Not long ago we saw what seemed like a glimpse of a return to normalization, but unfortunately, it was a mirage, and right now everything seems to indicate that, in the short term, the situation can only get worse. The price of the Radeon RX 6000 has not stopped increasing in recent months, as a result of inflation and the impact that speculation and resale are having, but according to VideoCardz the latest increase that has occurred comes directly from AMD itself.
Before anyone talks about opportunism and starts ranting, it is important that you understand why this price increase has occurred, and how much we are talking about. According to the source, the price of the Radeon RX 6000 has risen 10% because AMD has to compensate for the increase in cost per wafer that TSMC has established, and that directly affects the 7nm node that the Sunnyvale company uses to manufacture said graphic solutions.

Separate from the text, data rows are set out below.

(** * remark-lint rules over an mdast tree: a shallow embedding

    The development follows the two bundles of rule packages of the
    repository:

    - [no-duplicate-headings-in-section] and [no-heading-indent]
      (packages/remark-lint-no-duplicate-headings-in-section/index.js);
    - [first-heading-level], [unordered-list-marker-style] and
      [definition-spacing]
      (packages/remark-lint-first-heading-level/index.js).

    A JavaScript string is modelled by the [string] of the UTF-8 bytes of
    its text.  [toUpperCase] follows the case mappings of Unicode, which
    are tabulated in [CaseData]; it changes characters outside ASCII too,
    and may lengthen the text.  The source text of a file, which the rules
    cut at offsets, is taken to be ASCII, where a byte is a character; the
    regular-expression class [\s] is the six ASCII white-space characters.
    Numbers that index lines, columns, offsets and heading depths are
    [nat].

    The packages the rules import (unist-util-visit, unist-util-generated,
    unist-util-position, unist-util-stringify-position,
    mdast-util-to-string, pluralize, vfile) are embedded by what the rules
    use of them.  A rule is the function handed to [lintRule]: it takes
    the tree, the file and the option, appends messages to the file, and
    may throw. *)

From Stdlib Require Import Ascii String.
From stdpp Require Import base option list strings gmap pretty.

Local Open Scope nat_scope.

(** ** Case mappings of Unicode 14.0

    The letters outside ASCII that [String.prototype.toUpperCase] changes,
    each with its upper-case form (UnicodeData and the unconditional
    entries of SpecialCasing), and those that full case folding changes,
    each with its folded form (CaseFolding, statuses C and F).  Keys and
    values are the UTF-8 bytes of the characters. *)

Module CaseData.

AMD’s main partners, including both OEMs and manufacturers, are already aware of this increase in the price of the Radeon RX 6000, and we know that it will be passed on to the consumer with an increase of approximately between 20 and 50 euros, depending on the graphics card that we are going to buy. This means that the most “economical” models, such as the Radeon RX 6600 and Radeon RX 6600 XT, will suffer the least from this price increase, while the most affected models will be the most advanced.

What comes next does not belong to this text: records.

(** * The EFS volume driver of docker-volume-netshare

    A shallow embedding of [netshare/drivers/efs.go]: the driver's
    constructor, its [Mount] and [Unmount] operations and the source
    resolver [fixSource], together with the properties of the mount
    life cycle that the specification states about them.

    Go strings are byte strings and are modelled by [string]; Go's [int]
    reference count is a [Z]; a Go [error] is an [option string] ([None] is
    [nil], [Some msg] an error whose [Error()] text is [msg]).  The driver
    is passed by value, but its [mountm] pointer and its [dnscache] map
    designate objects shared by every copy: they live in a [Store] that is
    threaded through the operations.  Calls for logging are left out. *)

From Stdlib Require Import ZArith Lia Ascii.
From Stdlib Require String.
From stdpp Require Import base option list gmap strings.

Local Open Scope Z_scope.

(** ** Strings: [strings.Split], [strings.Join], [fmt.Sprintf] *)

Module Strings.

(** [strings.Split(s, sep)] for a separator of one byte, the only one the
    driver uses: the pieces of [s] between the occurrences of [sep]. *)
Fixpoint Split (s : string) (sep : ascii) : list string :=
  match s with
  | EmptyString => [EmptyString]
  | String c s' =>
      if Ascii.eqb c sep then EmptyString :: Split s' sep
      else match Split s' sep with
           | [] => [String c EmptyString]
           | w :: ws => String c w :: ws
           end
  end.

(** [strings.Join(elems, sep)]. *)
Fixpoint Join (elems : list string) (sep : string) : string :=
  match elems with
  | [] => EmptyString
  | [w] => w
  | w :: ws => w +:+ sep +:+ Join ws sep
  end.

The price of the Radeon RX 6000 goes up, but the Ryzen 5000 does not
It is a very curious thing, especially since both components use the TSMC 7nm node. What leads AMD to raise the price of the Radeon RX 6000 but to maintain that of its star processors? It’s a good question, and while we don’t have an official answer from the Sunnyvale company, I think it’s pretty clear what’s going on.
The demand for graphics cards is huge, and many users are willing to pay anything to get a next-gen unit. This, coupled with speculation and resale, has turned the market into chaos, since the sale price of many models has tripled, and the figures paid are astronomical. With this scenario, it is clear that a rise of 20 or even 50 euros is almost a “lesser evil.”
However, in the CPU sector, the opposite is true. Intel has recently launched the Alder Lake-S processors, with them it has managed to regain the crown of single-wire performance, and the best thing is that it has done so while maintaining very attractive prices. I’m not talking without reason, the Intel Core i5-12600K outperforms the Ryzen 7 5800X in every way and performs better in games than the Ryzen 9 5950X, and yet it is priced at just over 300 euros, while the two chips from AMD cost, respectively, 379.89 euros (in temporary offer for Black Friday) and 769.90 euros (also on sale).
AMD has not raised the price of the Ryzen 5000 to compensate for the increase in costs per wafer because, quite simply, it cannot afford it after the arrival of Alder Lake-S. For things like this, I always repeat that, in the end, the main objective of companies is income, and that competition is essential to avoid harmful practices for the user.